Would you please print the data a second time, exactly as it stands?

● Saved entries
========
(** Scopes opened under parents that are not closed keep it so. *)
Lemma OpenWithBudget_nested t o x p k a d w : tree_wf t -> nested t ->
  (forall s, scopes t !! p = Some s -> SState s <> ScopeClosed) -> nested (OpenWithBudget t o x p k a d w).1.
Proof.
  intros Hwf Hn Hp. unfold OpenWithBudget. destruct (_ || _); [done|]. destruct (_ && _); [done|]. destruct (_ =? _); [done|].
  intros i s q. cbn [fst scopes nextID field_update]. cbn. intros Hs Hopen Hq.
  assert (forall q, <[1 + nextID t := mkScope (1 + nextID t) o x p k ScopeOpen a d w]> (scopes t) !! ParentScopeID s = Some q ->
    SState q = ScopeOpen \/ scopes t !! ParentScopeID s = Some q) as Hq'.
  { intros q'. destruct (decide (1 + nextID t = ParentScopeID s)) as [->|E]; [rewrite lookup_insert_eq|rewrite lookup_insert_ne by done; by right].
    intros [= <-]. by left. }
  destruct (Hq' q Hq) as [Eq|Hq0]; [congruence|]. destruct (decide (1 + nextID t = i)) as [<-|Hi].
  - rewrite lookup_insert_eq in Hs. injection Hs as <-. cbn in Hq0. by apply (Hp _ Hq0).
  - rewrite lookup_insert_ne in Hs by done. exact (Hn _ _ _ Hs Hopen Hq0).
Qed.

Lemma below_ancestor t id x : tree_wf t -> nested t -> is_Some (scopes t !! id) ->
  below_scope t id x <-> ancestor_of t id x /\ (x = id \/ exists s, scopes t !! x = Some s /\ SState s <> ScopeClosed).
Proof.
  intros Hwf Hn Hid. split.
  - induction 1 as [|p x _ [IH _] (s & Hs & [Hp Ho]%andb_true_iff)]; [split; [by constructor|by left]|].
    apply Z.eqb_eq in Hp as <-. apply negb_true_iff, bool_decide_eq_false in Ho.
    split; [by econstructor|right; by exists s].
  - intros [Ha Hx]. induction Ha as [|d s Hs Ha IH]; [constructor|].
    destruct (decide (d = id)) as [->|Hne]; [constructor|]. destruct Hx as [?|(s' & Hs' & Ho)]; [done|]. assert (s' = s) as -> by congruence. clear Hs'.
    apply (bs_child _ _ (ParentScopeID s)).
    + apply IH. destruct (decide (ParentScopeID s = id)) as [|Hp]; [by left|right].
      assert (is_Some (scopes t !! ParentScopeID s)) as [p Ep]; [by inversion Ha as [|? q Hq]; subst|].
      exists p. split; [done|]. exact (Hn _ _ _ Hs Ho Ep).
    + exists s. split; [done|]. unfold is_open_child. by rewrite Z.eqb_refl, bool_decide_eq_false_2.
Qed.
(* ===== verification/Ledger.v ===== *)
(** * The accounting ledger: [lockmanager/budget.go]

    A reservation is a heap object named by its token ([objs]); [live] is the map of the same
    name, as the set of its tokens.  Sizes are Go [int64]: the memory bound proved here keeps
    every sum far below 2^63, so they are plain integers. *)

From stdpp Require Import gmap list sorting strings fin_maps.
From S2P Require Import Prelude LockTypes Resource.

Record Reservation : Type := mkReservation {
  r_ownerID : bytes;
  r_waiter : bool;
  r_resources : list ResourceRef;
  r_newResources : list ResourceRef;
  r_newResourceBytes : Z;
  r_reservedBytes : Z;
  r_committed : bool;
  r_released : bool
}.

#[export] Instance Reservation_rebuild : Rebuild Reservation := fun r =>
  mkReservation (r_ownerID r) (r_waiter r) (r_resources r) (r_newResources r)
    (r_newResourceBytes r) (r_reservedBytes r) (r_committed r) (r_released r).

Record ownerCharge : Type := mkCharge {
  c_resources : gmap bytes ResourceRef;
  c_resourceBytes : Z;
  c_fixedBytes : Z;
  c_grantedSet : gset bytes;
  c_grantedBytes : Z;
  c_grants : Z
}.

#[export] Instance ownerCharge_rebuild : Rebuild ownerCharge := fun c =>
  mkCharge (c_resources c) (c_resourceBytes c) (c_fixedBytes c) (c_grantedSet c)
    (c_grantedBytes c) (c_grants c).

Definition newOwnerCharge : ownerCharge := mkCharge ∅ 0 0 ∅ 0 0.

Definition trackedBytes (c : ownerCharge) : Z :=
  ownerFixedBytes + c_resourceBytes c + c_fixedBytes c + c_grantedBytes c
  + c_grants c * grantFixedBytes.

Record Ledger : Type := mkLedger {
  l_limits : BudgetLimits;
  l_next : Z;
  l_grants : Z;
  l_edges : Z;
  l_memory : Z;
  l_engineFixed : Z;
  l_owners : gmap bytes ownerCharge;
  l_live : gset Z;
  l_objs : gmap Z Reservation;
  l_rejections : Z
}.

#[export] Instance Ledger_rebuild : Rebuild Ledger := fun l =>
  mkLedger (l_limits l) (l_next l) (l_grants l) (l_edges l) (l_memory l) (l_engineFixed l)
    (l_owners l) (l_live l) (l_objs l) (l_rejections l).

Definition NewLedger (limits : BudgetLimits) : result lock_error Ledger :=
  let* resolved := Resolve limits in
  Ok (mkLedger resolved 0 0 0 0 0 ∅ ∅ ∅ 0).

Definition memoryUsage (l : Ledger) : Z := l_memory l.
========
● Task result
(** Scopes opened under parents that are not closed keep it so. *)
Lemma OpenWithBudget_nested t o x p k a d w : tree_wf t -> nested t ->
  (forall s, scopes t !! p = Some s -> SState s <> ScopeClosed) -> nested (OpenWithBudget t o x p k a d w).1.
Proof.
  intros Hwf Hn Hp. unfold OpenWithBudget. destruct (_ || _); [done|]. destruct (_ && _); [done|]. destruct (_ =? _); [done|].
  intros i s q. cbn [fst scopes nextID field_update]. cbn. intros Hs Hopen Hq.
  assert (forall q, <[1 + nextID t := mkScope (1 + nextID t) o x p k ScopeOpen a d w]> (scopes t) !! ParentScopeID s = Some q ->
    SState q = ScopeOpen \/ scopes t !! ParentScopeID s = Some q) as Hq'.
  { intros q'. destruct (decide (1 + nextID t = ParentScopeID s)) as [->|E]; [rewrite lookup_insert_eq|rewrite lookup_insert_ne by done; by right].
    intros [= <-]. by left. }
  destruct (Hq' q Hq) as [Eq|Hq0]; [congruence|]. destruct (decide (1 + nextID t = i)) as [<-|Hi].
  - rewrite lookup_insert_eq in Hs. injection Hs as <-. cbn in Hq0. by apply (Hp _ Hq0).
  - rewrite lookup_insert_ne in Hs by done. exact (Hn _ _ _ Hs Hopen Hq0).
Qed.

Lemma below_ancestor t id x : tree_wf t -> nested t -> is_Some (scopes t !! id) ->
  below_scope t id x <-> ancestor_of t id x /\ (x = id \/ exists s, scopes t !! x = Some s /\ SState s <> ScopeClosed).
Proof.
  intros Hwf Hn Hid. split.
  - induction 1 as [|p x _ [IH _] (s & Hs & [Hp Ho]%andb_true_iff)]; [split; [by constructor|by left]|].
    apply Z.eqb_eq in Hp as <-. apply negb_true_iff, bool_decide_eq_false in Ho.
    split; [by econstructor|right; by exists s].
  - intros [Ha Hx]. induction Ha as [|d s Hs Ha IH]; [constructor|].
    destruct (decide (d = id)) as [->|Hne]; [constructor|]. destruct Hx as [?|(s' & Hs' & Ho)]; [done|]. assert (s' = s) as -> by congruence. clear Hs'.
    apply (bs_child _ _ (ParentScopeID s)).
    + apply IH. destruct (decide (ParentScopeID s = id)) as [|Hp]; [by left|right].
      assert (is_Some (scopes t !! ParentScopeID s)) as [p Ep]; [by inversion Ha as [|? q Hq]; subst|].
      exists p. split; [done|]. exact (Hn _ _ _ Hs Ho Ep).
    + exists s. split; [done|]. unfold is_open_child. by rewrite Z.eqb_refl, bool_decide_eq_false_2.
Qed.
(* ===== verification/Ledger.v ===== *)
(** * The accounting ledger: [lockmanager/budget.go]

    A reservation is a heap object named by its token ([objs]); [live] is the map of the same
    name, as the set of its tokens.  Sizes are Go [int64]: the memory bound proved here keeps
    every sum far below 2^63, so they are plain integers. *)

From stdpp Require Import gmap list sorting strings fin_maps.
From S2P Require Import Prelude LockTypes Resource.

Record Reservation : Type := mkReservation {
  r_ownerID : bytes;
  r_waiter : bool;
  r_resources : list ResourceRef;
  r_newResources : list ResourceRef;
  r_newResourceBytes : Z;
  r_reservedBytes : Z;
  r_committed : bool;
  r_released : bool
}.

#[export] Instance Reservation_rebuild : Rebuild Reservation := fun r =>
  mkReservation (r_ownerID r) (r_waiter r) (r_resources r) (r_newResources r)
    (r_newResourceBytes r) (r_reservedBytes r) (r_committed r) (r_released r).

Record ownerCharge : Type := mkCharge {
  c_resources : gmap bytes ResourceRef;
  c_resourceBytes : Z;
  c_fixedBytes : Z;
  c_grantedSet : gset bytes;
  c_grantedBytes : Z;
  c_grants : Z
}.

#[export] Instance ownerCharge_rebuild : Rebuild ownerCharge := fun c =>
  mkCharge (c_resources c) (c_resourceBytes c) (c_fixedBytes c) (c_grantedSet c)
    (c_grantedBytes c) (c_grants c).

Definition newOwnerCharge : ownerCharge := mkCharge ∅ 0 0 ∅ 0 0.

Definition trackedBytes (c : ownerCharge) : Z :=
  ownerFixedBytes + c_resourceBytes c + c_fixedBytes c + c_grantedBytes c
  + c_grants c * grantFixedBytes.

Record Ledger : Type := mkLedger {
  l_limits : BudgetLimits;
  l_next : Z;
  l_grants : Z;
  l_edges : Z;
  l_memory : Z;
  l_engineFixed : Z;
  l_owners : gmap bytes ownerCharge;
  l_live : gset Z;
  l_objs : gmap Z Reservation;
  l_rejections : Z
}.

#[export] Instance Ledger_rebuild : Rebuild Ledger := fun l =>
  mkLedger (l_limits l) (l_next l) (l_grants l) (l_edges l) (l_memory l) (l_engineFixed l)
    (l_owners l) (l_live l) (l_objs l) (l_rejections l).

Definition NewLedger (limits : BudgetLimits) : result lock_error Ledger :=
  let* resolved := Resolve limits in
  Ok (mkLedger resolved 0 0 0 0 0 ∅ ∅ ∅ 0).

Definition memoryUsage (l : Ledger) : Z := l_memory l.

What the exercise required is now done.